[[ Material for the task open ]]
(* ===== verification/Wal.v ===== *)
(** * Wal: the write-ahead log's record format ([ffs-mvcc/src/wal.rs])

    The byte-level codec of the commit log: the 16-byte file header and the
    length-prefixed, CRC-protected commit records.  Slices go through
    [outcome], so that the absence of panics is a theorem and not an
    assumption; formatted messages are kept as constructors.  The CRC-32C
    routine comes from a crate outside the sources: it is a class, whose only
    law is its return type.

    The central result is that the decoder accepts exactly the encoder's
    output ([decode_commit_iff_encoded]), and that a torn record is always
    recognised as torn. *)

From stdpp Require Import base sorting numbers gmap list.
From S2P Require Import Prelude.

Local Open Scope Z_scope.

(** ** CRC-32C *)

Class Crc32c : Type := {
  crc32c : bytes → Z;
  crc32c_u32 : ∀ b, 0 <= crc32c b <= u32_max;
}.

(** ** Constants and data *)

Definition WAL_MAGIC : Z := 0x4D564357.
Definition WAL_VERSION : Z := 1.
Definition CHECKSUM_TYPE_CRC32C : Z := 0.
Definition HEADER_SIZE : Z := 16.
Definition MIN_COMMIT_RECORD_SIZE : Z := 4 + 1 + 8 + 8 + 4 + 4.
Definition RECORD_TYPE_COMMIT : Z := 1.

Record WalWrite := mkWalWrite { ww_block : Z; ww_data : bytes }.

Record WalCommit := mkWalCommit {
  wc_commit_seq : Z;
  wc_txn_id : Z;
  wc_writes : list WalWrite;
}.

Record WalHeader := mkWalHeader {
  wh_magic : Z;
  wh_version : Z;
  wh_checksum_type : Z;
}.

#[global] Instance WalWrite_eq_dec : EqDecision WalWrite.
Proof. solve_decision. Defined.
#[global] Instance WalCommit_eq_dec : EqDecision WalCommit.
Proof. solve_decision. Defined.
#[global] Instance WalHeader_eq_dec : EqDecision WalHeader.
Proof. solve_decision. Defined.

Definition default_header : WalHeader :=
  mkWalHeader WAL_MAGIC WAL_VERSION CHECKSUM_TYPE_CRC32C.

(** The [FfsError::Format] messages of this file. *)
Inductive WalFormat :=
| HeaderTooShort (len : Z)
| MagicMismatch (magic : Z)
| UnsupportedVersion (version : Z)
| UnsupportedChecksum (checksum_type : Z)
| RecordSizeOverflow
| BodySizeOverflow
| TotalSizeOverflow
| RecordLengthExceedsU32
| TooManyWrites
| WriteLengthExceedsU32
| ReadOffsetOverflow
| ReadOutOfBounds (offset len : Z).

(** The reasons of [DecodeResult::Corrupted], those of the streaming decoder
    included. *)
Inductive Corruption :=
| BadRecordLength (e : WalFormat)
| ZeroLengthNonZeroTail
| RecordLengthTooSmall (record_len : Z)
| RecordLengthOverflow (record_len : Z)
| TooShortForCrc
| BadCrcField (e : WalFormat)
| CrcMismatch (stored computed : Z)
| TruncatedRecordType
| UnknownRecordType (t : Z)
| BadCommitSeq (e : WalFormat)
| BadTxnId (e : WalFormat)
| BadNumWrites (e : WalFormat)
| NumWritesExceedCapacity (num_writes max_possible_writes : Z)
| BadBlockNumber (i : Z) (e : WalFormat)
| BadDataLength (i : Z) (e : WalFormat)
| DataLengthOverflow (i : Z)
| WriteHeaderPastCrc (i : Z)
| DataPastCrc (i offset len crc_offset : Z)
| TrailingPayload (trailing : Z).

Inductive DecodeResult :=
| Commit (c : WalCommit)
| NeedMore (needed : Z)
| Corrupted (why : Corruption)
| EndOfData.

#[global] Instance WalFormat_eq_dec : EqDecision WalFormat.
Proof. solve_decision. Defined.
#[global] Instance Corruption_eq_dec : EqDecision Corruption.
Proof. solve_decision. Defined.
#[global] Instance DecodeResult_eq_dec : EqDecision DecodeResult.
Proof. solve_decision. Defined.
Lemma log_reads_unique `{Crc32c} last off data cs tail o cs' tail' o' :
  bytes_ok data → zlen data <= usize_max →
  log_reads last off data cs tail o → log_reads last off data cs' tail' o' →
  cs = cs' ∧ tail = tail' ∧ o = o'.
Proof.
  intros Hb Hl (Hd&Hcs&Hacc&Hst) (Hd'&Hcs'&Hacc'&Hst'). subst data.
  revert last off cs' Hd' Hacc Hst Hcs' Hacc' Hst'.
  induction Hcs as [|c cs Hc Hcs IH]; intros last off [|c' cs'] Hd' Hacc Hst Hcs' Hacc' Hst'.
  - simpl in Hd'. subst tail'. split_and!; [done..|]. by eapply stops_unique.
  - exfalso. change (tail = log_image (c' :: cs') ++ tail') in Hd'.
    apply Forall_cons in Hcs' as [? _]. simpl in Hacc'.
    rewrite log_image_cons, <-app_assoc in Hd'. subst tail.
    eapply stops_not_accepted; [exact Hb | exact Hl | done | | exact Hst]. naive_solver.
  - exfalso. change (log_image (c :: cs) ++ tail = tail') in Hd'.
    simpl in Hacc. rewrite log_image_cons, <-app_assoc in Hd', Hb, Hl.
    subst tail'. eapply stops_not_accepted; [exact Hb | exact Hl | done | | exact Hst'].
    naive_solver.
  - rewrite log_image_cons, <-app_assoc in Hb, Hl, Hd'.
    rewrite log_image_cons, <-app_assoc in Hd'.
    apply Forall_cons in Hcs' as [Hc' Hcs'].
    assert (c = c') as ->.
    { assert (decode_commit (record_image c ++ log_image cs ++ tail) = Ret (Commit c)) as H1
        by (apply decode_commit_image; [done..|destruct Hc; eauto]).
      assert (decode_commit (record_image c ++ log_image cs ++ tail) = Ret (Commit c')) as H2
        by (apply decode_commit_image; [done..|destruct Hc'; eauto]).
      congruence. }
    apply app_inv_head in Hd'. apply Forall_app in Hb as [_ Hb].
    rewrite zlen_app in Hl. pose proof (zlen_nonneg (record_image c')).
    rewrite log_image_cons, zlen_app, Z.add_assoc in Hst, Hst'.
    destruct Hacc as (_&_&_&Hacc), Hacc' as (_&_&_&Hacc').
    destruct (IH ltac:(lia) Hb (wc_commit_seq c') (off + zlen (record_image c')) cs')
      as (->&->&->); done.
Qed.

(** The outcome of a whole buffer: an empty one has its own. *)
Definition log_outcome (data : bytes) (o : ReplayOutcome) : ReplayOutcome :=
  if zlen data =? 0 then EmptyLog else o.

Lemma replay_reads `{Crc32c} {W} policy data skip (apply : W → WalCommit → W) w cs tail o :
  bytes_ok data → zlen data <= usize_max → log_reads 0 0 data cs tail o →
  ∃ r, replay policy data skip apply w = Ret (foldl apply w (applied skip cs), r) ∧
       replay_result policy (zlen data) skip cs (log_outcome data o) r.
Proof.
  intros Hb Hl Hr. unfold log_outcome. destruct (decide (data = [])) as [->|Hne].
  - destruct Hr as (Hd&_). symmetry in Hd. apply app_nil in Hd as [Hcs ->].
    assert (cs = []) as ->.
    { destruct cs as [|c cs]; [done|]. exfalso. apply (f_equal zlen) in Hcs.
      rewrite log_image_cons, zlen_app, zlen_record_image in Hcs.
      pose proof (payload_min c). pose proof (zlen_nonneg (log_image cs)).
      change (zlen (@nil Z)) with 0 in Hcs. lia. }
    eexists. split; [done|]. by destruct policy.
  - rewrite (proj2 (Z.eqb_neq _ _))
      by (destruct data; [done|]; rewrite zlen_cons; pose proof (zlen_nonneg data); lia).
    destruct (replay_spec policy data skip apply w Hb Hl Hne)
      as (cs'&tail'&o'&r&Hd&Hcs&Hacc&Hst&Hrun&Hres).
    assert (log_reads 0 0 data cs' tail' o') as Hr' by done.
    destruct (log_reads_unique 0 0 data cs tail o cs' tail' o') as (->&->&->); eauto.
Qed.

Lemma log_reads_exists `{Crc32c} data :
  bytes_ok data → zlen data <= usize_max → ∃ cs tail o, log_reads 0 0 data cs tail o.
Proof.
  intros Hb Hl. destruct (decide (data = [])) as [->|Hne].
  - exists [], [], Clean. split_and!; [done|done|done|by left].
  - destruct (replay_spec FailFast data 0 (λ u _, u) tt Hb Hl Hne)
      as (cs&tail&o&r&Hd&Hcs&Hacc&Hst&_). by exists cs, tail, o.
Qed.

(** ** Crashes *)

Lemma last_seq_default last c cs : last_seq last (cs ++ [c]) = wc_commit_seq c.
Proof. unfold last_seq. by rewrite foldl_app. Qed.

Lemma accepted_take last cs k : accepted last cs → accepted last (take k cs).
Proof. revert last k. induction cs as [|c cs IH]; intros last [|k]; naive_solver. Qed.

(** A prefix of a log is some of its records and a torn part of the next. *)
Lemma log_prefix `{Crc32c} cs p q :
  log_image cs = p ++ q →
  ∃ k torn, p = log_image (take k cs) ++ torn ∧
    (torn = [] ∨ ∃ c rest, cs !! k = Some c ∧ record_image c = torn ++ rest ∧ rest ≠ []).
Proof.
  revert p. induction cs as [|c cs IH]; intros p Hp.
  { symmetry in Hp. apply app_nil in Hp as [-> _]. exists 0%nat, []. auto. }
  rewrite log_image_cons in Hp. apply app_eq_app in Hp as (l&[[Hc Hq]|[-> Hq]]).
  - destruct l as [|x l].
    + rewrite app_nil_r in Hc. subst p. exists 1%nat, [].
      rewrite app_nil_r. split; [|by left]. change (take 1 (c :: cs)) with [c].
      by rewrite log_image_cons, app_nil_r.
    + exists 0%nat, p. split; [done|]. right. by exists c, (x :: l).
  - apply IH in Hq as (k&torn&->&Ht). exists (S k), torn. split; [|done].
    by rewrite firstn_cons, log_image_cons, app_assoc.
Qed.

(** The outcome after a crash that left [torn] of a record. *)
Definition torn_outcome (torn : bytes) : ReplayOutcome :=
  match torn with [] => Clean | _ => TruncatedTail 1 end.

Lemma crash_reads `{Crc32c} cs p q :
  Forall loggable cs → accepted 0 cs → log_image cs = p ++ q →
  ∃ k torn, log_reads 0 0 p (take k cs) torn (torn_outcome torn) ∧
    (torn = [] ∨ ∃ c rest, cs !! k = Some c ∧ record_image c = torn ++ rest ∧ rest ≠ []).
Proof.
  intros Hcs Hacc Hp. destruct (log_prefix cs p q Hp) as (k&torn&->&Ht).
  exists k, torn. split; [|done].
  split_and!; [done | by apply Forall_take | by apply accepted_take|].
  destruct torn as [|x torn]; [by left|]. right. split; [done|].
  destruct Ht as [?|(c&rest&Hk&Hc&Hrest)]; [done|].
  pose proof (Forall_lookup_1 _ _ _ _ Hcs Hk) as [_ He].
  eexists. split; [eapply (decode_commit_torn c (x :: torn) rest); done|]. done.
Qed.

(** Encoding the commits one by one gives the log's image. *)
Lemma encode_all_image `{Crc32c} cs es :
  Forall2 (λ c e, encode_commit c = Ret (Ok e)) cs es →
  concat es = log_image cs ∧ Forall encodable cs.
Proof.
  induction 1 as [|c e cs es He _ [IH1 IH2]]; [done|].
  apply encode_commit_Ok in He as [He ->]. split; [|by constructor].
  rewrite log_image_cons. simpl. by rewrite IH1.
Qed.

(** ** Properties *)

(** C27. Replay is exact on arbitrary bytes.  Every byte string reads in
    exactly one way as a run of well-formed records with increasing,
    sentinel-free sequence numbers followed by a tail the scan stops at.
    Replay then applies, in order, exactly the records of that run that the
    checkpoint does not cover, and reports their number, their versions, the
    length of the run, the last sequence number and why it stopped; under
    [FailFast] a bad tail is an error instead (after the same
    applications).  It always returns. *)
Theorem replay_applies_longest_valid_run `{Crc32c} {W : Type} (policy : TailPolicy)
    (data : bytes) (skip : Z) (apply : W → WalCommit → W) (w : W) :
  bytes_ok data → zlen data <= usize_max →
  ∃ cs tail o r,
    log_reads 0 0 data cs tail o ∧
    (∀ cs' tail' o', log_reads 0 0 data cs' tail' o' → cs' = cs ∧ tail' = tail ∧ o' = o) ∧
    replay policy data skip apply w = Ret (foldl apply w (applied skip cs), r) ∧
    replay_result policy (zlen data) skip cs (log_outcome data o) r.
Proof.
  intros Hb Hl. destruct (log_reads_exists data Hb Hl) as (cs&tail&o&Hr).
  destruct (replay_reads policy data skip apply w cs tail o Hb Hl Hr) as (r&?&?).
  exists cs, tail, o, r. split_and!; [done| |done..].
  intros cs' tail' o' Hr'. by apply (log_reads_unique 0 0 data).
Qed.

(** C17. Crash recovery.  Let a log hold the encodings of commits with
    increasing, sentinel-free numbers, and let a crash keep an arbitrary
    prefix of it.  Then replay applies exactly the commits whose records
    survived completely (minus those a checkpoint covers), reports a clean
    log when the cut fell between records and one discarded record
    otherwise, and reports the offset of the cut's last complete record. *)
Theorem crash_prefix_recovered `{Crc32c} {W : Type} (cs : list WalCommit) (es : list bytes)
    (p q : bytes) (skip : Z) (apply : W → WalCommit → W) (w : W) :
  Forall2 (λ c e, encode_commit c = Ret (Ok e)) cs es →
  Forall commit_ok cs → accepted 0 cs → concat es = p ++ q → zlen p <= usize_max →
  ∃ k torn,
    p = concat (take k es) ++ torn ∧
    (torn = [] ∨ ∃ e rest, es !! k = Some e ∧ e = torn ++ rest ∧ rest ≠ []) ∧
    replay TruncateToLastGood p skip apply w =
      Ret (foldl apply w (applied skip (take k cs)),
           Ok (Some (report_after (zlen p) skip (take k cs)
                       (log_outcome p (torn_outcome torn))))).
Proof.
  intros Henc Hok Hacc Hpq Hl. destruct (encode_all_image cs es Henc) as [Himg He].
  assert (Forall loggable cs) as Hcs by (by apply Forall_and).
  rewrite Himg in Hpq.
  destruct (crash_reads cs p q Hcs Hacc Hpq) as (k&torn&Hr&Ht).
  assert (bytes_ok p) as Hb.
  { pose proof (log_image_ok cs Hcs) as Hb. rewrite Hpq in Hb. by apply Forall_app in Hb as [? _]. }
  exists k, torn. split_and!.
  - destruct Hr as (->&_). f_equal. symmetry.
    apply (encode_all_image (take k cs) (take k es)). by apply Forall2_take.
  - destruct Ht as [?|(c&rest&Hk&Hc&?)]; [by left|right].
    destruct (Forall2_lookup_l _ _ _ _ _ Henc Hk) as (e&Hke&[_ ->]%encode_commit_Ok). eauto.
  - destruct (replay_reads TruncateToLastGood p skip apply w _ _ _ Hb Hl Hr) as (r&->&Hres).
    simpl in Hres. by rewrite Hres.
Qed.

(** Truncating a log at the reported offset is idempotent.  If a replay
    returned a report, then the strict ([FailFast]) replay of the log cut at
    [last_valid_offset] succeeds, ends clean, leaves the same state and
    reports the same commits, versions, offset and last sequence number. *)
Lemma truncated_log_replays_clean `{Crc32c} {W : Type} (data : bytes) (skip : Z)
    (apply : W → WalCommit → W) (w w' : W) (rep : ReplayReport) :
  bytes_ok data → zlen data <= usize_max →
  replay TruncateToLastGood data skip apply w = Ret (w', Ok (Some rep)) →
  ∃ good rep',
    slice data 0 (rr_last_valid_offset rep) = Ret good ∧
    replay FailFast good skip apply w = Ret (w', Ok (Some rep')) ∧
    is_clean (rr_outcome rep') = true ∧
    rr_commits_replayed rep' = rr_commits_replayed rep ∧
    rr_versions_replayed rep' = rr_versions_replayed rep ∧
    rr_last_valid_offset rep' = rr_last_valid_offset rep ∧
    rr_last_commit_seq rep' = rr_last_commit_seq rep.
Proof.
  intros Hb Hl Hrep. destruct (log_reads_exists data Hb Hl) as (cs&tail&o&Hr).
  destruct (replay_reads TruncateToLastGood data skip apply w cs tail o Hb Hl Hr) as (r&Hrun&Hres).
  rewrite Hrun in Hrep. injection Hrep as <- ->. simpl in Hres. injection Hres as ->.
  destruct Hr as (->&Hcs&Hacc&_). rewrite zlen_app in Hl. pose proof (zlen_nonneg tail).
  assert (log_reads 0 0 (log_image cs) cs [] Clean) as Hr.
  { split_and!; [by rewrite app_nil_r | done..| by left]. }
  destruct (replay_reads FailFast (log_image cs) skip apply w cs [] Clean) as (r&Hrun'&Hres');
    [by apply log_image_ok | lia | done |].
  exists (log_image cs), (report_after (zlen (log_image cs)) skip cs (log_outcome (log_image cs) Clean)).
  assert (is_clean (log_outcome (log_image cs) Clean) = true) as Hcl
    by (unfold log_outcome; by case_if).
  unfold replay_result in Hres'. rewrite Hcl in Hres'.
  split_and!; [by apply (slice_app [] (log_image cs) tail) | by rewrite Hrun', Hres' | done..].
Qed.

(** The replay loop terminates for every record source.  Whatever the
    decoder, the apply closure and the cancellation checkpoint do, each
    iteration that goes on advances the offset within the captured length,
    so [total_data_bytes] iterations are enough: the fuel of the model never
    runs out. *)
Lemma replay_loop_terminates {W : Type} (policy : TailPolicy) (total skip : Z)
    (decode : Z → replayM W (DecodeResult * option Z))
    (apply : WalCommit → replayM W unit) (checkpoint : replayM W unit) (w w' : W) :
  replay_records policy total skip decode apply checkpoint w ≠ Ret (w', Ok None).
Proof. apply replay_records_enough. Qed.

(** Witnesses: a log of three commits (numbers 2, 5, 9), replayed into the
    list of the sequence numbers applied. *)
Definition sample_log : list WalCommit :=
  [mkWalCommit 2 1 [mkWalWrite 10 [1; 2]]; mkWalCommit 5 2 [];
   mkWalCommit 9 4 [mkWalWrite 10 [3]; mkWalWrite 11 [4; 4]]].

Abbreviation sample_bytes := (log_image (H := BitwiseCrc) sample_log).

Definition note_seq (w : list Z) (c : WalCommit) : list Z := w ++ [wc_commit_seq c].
[[ Material for the task closed ]]
--- What you should do ---
Look over the material and return every line where the word "Require" is found.

--- Exercise answer ---
From stdpp Require Import base sorting numbers gmap list.
From S2P Require Import Prelude.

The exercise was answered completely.